# nestbox imp.



## lebanon pigeon (Apr 11, 2012)

hi guys,this is my first post and i hope i get some help

my plan is to put 5 separated nestbox hanged to a wall on my balcony. (no loft) 
dimension: w50cm x L50cm x d50cm 
is this enough for two nesting bowls?

i read an article here that using wire mesh for the floor of the loft and for the floor of the nestbox will make too much draft. in my case i only have nestbox with a wired floor and a tray beneath it,each nest box also have a wired mesh door.will i have any troubles with drafts? 
i live in an apartment 5th floor so no rats or mice.

thanks in advance


----------



## spirit wings (Mar 29, 2008)

depends on the weather where you live. when breeding they really do well to be able to get out of their box for a spell..so not sure what you have planned but cooping a pair up to breed for how long it takes to mate then lay eggs and sit the eggs and then raise babies is months..would you really want them to be cooped up in boxes that long?


----------



## pigeon-lover0 (Apr 1, 2012)

lebanon pigeon said:


> hi guys,this is my first post and i hope i get some help
> 
> my plan is to put 5 separated nestbox hanged to a wall on my balcony. (no loft)
> dimension: w50cm x L50cm x d50cm
> ...


Just to say if they are 'ferals' they don't need nest bowls, they will just make a nest.
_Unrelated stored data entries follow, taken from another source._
(* ===== verification/Prelude.v ===== *)
(** * tnet: a verification library

    tnet (src/) is an event loop networking library for Go: pollers watch sockets
    with epoll, connections keep what was received and what is still to be sent in
    linked buffers, and users read and write through methods that may be called from
    any number of goroutines.  This development models the 64 bit builds of its core,
    that of Linux throughout and that of BSD where it differs in the poller and in UDP,
    and proves what makes it correct.  This file is the root: it documents
    the whole and holds what the other files share (machine integers, outcomes and
    the state monad, lists and slices, automation).

    ** How the program hangs together

    A block of bytes comes from the block cache (internal/cache/mcache) into a node
    of a linked buffer (internal/buffer).  A connection (tcpconn.go, udpconn.go) has
    two buffers.  Its socket (netfd.go, netfd_linux.go) is registered with a poller
    (internal/poller) through a descriptor of the descriptor cache.  When the socket
    becomes readable the poller runs the connection's callback, which fills the input
    buffer and wakes readers or starts the user's handler; a write goes to the output
    buffer and from there to the socket, at once or when the poller reports that it
    is writable.  Locks of one atomic word (internal/locker), jobs
    (internal/safejob, closer.go) and a trigger channel coordinate the goroutines.  Idle
    timeouts live on a time wheel (internal/asynctimer), deadlines in timers
    (internal/timer), counters in metrics.  A service (tcpservice.go) owns a
    listener and the table of its connections.  The WebSocket extension writes frames
    to a connection.

    ** How Go is modelled

    A value of a struct is a record, a method a function on it in the monad
    [M S A = S -> outcome (A * S)]: it returns, panics (nil dereference, index out of
    range, explicit panic) or runs out of the model's fuel.  Go errors are values
    ([result]).  [uint32] and [uint64] fields wrap around ([u32], [u64], [x ⊞ y]);
    [int] is [Z], since lengths stay far from its bounds, except where the source
    converts it.  A byte slice is its memory up to its capacity with its length, so
    that stale bytes are visible; where aliasing matters (the nodes of a buffer, the
    descriptors of a poller, the pooled message headers of recvmsg) there is an
    explicit heap.  Methods of a shared object that several goroutines may run are
    programs of atomic actions ([SafeJob.prog], [Threads.thread]); a [pool]
    interleaves any number of them, and [Threads.run_alone] is one that nobody disturbs.  A method that holds one lock from beginning to
    end is one action.

    Not under src/, hence parameters: the kernel ([Kernel.Kernel], with the promises of
    its manual pages in [KernelLaws], for UDP in [UdpPacket] and for opening sockets in
    [TcpSetup.SockKernel]), the choices of
    sync.Pool, of select and of the task pool (oracles in the state), user handlers,
    the table of network interfaces, crypto/tls ([Tls.TlsLib]), the WebSocket frame
    library with its handshakes and the raw connection under it.  Every theorem with such a hypothesis has a witness on a
    concrete instance.

    ** Files

    Memory and buffers
    - [MCache]: internal/cache/mcache/mcache.go; [malloc_returns_len].
    - [Node], [LinkedBuffer]: internal/buffer/node.go and buffer.go, every method.
    - [BufferInv], [BufferRead], [BufferBlocks], [BufferMem], [BufferLink],
      [BufferCopy]: the representation invariant [rep] and that each group of
      methods preserves it.
    - [BufferSpec]: the contracts.  [buffer_refines_queue] and
      [buffer_refines_packet_queue] say that every sequence of operations answers as a
      queue of bytes, or of packets, does, without a panic; further theorems on
      errors, limits, filling, releasing and freeing.
    - [FixedBuffer]: fixed_buffer.go; [fixed_buffer_contract].
    - [IOVec]: internal/iovec.
    - [SysType]: internal/cache/systype; [SlicePool] is what a pool of slices promises,
      and [pooled_slices_are_private] follows the three pools through any history.

    Coordination
    - [SafeJob]: internal/locker and internal/safejob; closed jobs never run,
      exclusive jobs run alone, no deadlock, for every interleaving.
    - [Closer]: closer.go; [closed_connection_runs_no_job].
    - [Threads]: pools of goroutines, the proof rule [wp], and how it carries
      invariants ([pool_invariant]) and obligations ([pool_progress]) to executions.
    - [Track]: the rule [track] for executions in which actions may panic, which also
      speaks of what an action touches ([ignores]) and why a goroutine waits.
    - [AutoPostpone]: metrics and internal/autopostpone.
    - [Monitor]: the goroutine that watches the number of connections, and the
      metrics of a period.
    - [Stat]: internal/stat.
    - [Options]: options.go; [last_option_wins] says that a service is configured
      field by field with the last option that sets the field.

    Time
    - [AsyncTimer]: the time wheel, for every order of events; when timers fire.
    - [Timer]: deadlines.

    Input and output
    - [Kernel]: the system calls and one scripted kernel.
    - [DescCache], [Poller], [PollerSpec]: internal/poller with epoll; descriptors
      are never shared and are recycled, pollers are picked fairly.
    - [Balance]: the registry of load balancers and the poller managers.
    - [Kqueue]: the poller of BSD; [pollers_agree].
    - [NetFD]: netfd.go.
    - [NetAddr]: internal/netutil/addr.go; [sockaddr_roundtrip].
    - [Reuseport]: internal/reuseport, over the table of descriptors of the process.
    - [Listeners]: internal/netutil/fd.go, listening and making TCP services, and the
      descriptors that files own.

    TCP
    - [TcpConn]: tcpconn.go, every reading, writing, waiting and closing method.
    - [TcpInv], [TcpWrite], [TcpRead]: the invariant of an open connection under any
      number of goroutines, and one lemma per action and method.
    - [TcpSafety]: [tcp_keeps_data_in_order] (safety) and [tcp_never_sleeps_on_data]
      (no lost wake-up, nothing left unsent when nobody can go on).
    - [TcpClose]: closing a connection that nothing else uses, which releases all it
      holds ([close_releases_everything]), and what the reads of a closed connection
      answer ([closed_connection_refines_queue]).
    - [TcpGuard], [TcpClosing]: closing a connection that others use, for every
      interleaving and through the end of [Close]: [TcpGuard] gives every goroutine a
      role (its phase in each job, its progress with closing) and proves the rules of
      the steps, [TcpClosing] follows every method; [tcp_no_use_after_free],
      [tcp_channels_closed_once], [tcp_close_leaves_no_sleeper].
    - [TcpSetup]: where connections come from: accept with the hooks of a service
      (tcplistener.go, tcpservice.go), dialling (dialer.go) and the socket options of
      internal/netutil; [accept_outcomes].
    - [SockDarwin]: keep-alive and accept where there is no accept4.
    - [TcpService]: the state a service shares; [accept_backoff].
    - [Service]: Serve, Restart, accepting, closing and draining as concurrent
      programs; [restart_drains_the_service].

    UDP and WebSocket
    - [UdpPacket]: netfd_linux.go, the message headers and the framing of packets;
      sending and receiving in order, and the framing round trip.
    - [UdpBsd]: netfd_bsd.go, the same without batches.
    - [UdpConn]: udpconn.go; what a read and a write do.
    - [UdpService]: udpservice.go, the UDP half of dialer.go;
      [udp_serve_closes_everything].
    - [WebSocket]: the write side of extensions/websocket/conn.go;
      [ws_frames_stay_whole].
    - [WsRead]: its read side; [ws_read_is_a_byte_stream].

    Layers over a connection
    - [StreamConn]: the interface of a TCP connection that layers rely on, with its laws
      and its setters of handlers and timeouts, and the proof that dialled connections
      of [TcpConn] keep them.
    - [Tls]: src/tls; dialling, serving and the settings of a connection, proved
      against the interface.
    - [WsSetup]: client.go, server.go, options.go and the settings of conn.go in
      src/extensions/websocket; [ws_dial_outcomes], [ws_upgrades_once].

    ** Fuel

    Loops over a chain of nodes take [loop_fuel], a bound computed from the number of
    nodes, and the theorems about them show that they return.  The tick of the time wheel and the
    loops of the poller recurse on lists.  The waiting loops of connections are
    endless in the source: they take any number of rounds, and a goroutine that has
    used them up counts as one that can go on, never as one that has returned.
    The waiting loop of a service panics in the model when its rounds are used up;
    [restart_drains_the_service] shows that one round more than there are broadcasts
    to come is enough.  Reads of WebSocket messages return with all fuel from some
    amount on.

    ** What the model showed

    Executions in which the code does not do what it means to are theorems too; the
    ones about concurrency are concrete schedules.  Among them: a block of capacity
    one that is filed in the wrong class ([malloc_after_free_of_capacity_one_panics]), a copying
    write that is cut short ([safe_write_is_cut_at_maxFillLen]), idle timers that fire
    late ([refreshed_timer_fires_late]), a hang-up that detaches another connection
    ([stale_hangup_detaches_new_connection]), an empty datagram that crashes the
    process ([empty_datagram_crashes_exact_mode]), a queued packet that is overwritten
    ([exact_mode_overwrites_queued_packet]) or never sent ([udp_packet_is_stuck]), a
    poller that waits for itself ([udp_sync_handler_error_deadlocks] for UDP,
    [own_close_never_returns] for TCP in nonblocking mode), WebSocket
    frames that split each other ([combined_write_splits_a_frame],
    [pong_splits_a_frame]) or end reading ([mismatched_message_ends_reading]), a
    connection that outlives its service ([late_connection_survives_close]), one that is
    leaked while it is set up ([failed_no_delay_leaks_connection]), a service that refuses
    everybody ([short_idle_timeout_refuses_connections]), files that close descriptors
    they do not own any more ([restart_file_closes_listener],
    [failed_wrap_closes_a_later_socket]) and dials that cannot succeed
    ([wss_without_timeout_never_connects]) or verify another host
    ([second_dial_verifies_first_host]).

    ** Not modelled

    32 bit platforms and the number of SO_REUSEPORT on other systems (other layouts and
    constants of the same interfaces); printing metrics and logging (output only); the
    writer of HTTP headers for a WebSocket handshake; the examples; the declarations of
    interfaces.

    The theorems of [TcpSafety] about data and wake-ups follow a connection until
    somebody closes it; those of [TcpClosing] go on, about who touches the buffers and
    who still waits, not about the bytes.  The memory model is sequentially consistent, as Go's is for programs that
    synchronise through atomics, channels and locks. *)

From stdpp Require Import base gmap list numbers strings.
Be careful as people might not like the idea of you housing birds, just a warning.

Lucas


----------



## switchbackmat69 (Mar 31, 2012)

yeah my neighbor didn't like my pigeons. of course now he's in jail for crulity to animals. ooops


----------



## Jay3 (May 4, 2008)

Are you planning on keeping them in these boxes 24/7?


----------



## spirit wings (Mar 29, 2008)

If he is not keeping them in there 24/7. then he runs the risk of losing a parent bird out flying.. he needs a loft. (Iam assuming these are domestic pigeons ) If he is making a nice place for ferals to raise young then they just need to be open... but as said that can cause some problems if the neighbors don't like it.


----------



## lebanon pigeon (Apr 11, 2012)

iam going to start with 6 pair domestic pigeons,each pair will go out alone twice a day so dont worry iam not keeping them 24/7 in the boxes, although only the male pigeon will fly the female will roam the balcony,its a crowded neighborhood and i dont want them to get lost


----------



## lebanon pigeon (Apr 11, 2012)

Jay3 said:


> Are you planning on keeping them in these boxes 24/7?



no i will not


----------



## spirit wings (Mar 29, 2008)

lebanon pigeon said:


> iam going to start with 6 pair domestic pigeons,each pair will go out alone twice a day so dont worry iam not keeping them 24/7 in the boxes, although only the male pigeon will fly the female will roam the balcony,its a crowded neighborhood and i dont want them to get lost


If you fly pigeons on hatching eggs and or babies you do run the risk of them being lost to a predator, then will possibley have an orphan on your hands if the other parent bird can not do it alone.. but it is your choice of course but usually pigeon keepers do not fly their breeders..but then again the way you want to set it up they do need to come out of the cages, so that is why I would if I were you build a loft and do it right from the start.


----------



## lebanon pigeon (Apr 11, 2012)

spirit wings said:


> If you fly pigeons on hatching eggs and or babies you do run the risk of them being lost to a predator, then will possibley have an orphan on your hands if the other parent bird can not do it alone.. but it is your choice of course but usually pigeon keepers do not fly their breeders..but then again the way you want to set it up they do need to come out of the cages, so that is why I would if I were you build a loft and do it right from the start.


i live in an apartment no place for a loft,the nestboxes will be on the balcony


----------



## spirit wings (Mar 29, 2008)

lebanon pigeon said:


> i live in an apartment no place for a loft,the nestboxes will be on the balcony


It is hard to keep more than a few pigeons in an apartment. good luck.


----------